#### Dataset extract ####

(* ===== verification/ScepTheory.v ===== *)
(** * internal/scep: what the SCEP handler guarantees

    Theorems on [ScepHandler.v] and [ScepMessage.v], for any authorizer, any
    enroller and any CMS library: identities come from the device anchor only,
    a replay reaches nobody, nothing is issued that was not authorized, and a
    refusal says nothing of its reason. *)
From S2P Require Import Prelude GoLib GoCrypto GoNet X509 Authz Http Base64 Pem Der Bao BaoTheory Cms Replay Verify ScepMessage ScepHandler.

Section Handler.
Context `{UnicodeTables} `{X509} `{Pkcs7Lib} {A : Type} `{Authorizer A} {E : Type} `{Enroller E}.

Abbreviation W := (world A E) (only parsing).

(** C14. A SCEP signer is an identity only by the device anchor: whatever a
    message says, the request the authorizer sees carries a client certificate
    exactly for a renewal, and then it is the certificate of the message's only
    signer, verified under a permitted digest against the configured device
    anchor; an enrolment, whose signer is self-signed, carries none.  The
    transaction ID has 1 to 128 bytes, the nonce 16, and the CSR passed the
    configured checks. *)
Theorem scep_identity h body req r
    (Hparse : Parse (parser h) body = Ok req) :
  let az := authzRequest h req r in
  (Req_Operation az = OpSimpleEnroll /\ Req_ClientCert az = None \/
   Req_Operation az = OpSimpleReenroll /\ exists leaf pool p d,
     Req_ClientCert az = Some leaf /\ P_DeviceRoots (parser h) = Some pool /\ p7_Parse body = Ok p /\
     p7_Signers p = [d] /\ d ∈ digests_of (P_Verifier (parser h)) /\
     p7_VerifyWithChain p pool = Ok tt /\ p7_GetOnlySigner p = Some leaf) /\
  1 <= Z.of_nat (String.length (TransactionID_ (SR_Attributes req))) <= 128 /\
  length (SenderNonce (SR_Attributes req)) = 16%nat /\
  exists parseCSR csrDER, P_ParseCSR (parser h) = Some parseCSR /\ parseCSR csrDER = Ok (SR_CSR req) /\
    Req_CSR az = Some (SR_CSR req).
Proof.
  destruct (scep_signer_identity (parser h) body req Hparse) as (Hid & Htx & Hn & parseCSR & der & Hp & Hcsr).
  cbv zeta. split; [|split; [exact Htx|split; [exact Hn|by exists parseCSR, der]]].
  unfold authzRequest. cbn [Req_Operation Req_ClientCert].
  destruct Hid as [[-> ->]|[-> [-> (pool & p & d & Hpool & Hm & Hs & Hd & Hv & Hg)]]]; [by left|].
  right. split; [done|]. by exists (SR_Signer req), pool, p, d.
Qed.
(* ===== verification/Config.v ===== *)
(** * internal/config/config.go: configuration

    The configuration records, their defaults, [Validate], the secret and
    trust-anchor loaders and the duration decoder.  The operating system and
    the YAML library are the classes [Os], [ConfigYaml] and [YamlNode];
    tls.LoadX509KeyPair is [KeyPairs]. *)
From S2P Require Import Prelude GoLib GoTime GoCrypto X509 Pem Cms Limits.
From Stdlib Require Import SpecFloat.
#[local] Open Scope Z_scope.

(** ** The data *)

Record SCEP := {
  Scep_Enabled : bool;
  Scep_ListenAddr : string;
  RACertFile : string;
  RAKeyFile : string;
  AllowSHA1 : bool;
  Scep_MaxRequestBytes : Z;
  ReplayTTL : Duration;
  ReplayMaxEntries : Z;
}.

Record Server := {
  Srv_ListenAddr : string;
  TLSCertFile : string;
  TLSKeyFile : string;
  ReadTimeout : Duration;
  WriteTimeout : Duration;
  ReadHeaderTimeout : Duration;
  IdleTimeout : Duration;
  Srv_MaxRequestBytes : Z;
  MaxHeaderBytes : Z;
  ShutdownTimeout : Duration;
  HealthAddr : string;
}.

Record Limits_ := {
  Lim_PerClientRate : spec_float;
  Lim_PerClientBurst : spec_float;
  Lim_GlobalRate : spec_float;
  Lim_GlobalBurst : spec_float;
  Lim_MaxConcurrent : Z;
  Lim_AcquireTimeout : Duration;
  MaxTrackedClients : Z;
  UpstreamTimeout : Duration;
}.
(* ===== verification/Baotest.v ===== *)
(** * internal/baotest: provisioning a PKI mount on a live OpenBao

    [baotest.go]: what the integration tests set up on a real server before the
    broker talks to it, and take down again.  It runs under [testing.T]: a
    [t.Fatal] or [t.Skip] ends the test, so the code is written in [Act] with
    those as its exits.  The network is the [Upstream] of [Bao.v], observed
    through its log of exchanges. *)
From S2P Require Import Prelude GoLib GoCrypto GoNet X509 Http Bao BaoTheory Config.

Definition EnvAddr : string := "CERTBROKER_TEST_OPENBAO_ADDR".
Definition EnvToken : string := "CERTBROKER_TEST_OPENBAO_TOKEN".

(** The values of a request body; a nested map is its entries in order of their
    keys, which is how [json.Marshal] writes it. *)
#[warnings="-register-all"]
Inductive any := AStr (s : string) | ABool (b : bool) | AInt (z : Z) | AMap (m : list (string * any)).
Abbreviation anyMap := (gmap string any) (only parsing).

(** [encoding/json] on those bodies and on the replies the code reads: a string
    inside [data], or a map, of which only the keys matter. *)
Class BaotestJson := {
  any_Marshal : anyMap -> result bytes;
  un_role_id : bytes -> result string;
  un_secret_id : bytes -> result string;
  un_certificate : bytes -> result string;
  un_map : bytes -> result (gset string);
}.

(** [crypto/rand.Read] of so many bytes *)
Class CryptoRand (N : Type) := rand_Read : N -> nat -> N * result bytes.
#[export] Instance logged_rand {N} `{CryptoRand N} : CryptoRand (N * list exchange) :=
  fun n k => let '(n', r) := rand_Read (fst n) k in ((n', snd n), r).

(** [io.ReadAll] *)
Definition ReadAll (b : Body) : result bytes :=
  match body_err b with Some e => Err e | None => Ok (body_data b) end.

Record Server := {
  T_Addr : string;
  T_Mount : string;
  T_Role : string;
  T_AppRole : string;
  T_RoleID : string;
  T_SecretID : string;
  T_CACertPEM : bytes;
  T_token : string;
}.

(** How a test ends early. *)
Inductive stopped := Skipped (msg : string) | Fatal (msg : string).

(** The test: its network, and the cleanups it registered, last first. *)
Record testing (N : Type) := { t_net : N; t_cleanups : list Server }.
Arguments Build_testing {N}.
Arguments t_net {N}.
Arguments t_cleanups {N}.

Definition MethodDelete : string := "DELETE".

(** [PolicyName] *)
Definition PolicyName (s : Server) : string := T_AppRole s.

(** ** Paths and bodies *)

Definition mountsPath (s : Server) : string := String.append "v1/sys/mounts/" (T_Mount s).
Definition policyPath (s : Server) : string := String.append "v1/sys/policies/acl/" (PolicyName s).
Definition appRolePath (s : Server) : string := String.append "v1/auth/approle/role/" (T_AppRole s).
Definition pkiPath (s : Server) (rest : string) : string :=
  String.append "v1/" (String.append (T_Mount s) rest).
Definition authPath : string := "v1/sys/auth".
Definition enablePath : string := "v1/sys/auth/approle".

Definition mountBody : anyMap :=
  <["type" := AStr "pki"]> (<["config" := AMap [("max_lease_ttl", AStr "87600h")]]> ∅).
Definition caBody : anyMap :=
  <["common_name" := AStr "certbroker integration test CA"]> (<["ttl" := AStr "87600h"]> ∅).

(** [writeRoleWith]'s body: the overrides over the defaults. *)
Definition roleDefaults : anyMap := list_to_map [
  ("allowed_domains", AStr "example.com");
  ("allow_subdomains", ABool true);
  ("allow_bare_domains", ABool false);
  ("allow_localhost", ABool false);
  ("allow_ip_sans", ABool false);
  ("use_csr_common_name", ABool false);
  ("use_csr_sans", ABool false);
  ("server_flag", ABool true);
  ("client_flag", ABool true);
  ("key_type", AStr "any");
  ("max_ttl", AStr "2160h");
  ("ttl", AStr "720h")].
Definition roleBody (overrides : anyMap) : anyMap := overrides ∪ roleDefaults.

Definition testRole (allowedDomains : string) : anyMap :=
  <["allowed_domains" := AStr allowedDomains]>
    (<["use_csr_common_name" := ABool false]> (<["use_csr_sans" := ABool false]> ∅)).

####

[Activity] Copy the lines above exactly, beginning at the line that has "exists parseCSR csrDER, P_ParseCSR" and stopping after the line that has "(** * internal/config/config.go: configuration", and omit the rest.

[Solution for this problem]
  exists parseCSR csrDER, P_ParseCSR (parser h) = Some parseCSR /\ parseCSR csrDER = Ok (SR_CSR req) /\
    Req_CSR az = Some (SR_CSR req).
Proof.
  destruct (scep_signer_identity (parser h) body req Hparse) as (Hid & Htx & Hn & parseCSR & der & Hp & Hcsr).
  cbv zeta. split; [|split; [exact Htx|split; [exact Hn|by exists parseCSR, der]]].
  unfold authzRequest. cbn [Req_Operation Req_ClientCert].
  destruct Hid as [[-> ->]|[-> [-> (pool & p & d & Hpool & Hm & Hs & Hd & Hv & Hg)]]]; [by left|].
  right. split; [done|]. by exists (SR_Signer req), pool, p, d.
Qed.
(* ===== verification/Config.v ===== *)
(** * internal/config/config.go: configuration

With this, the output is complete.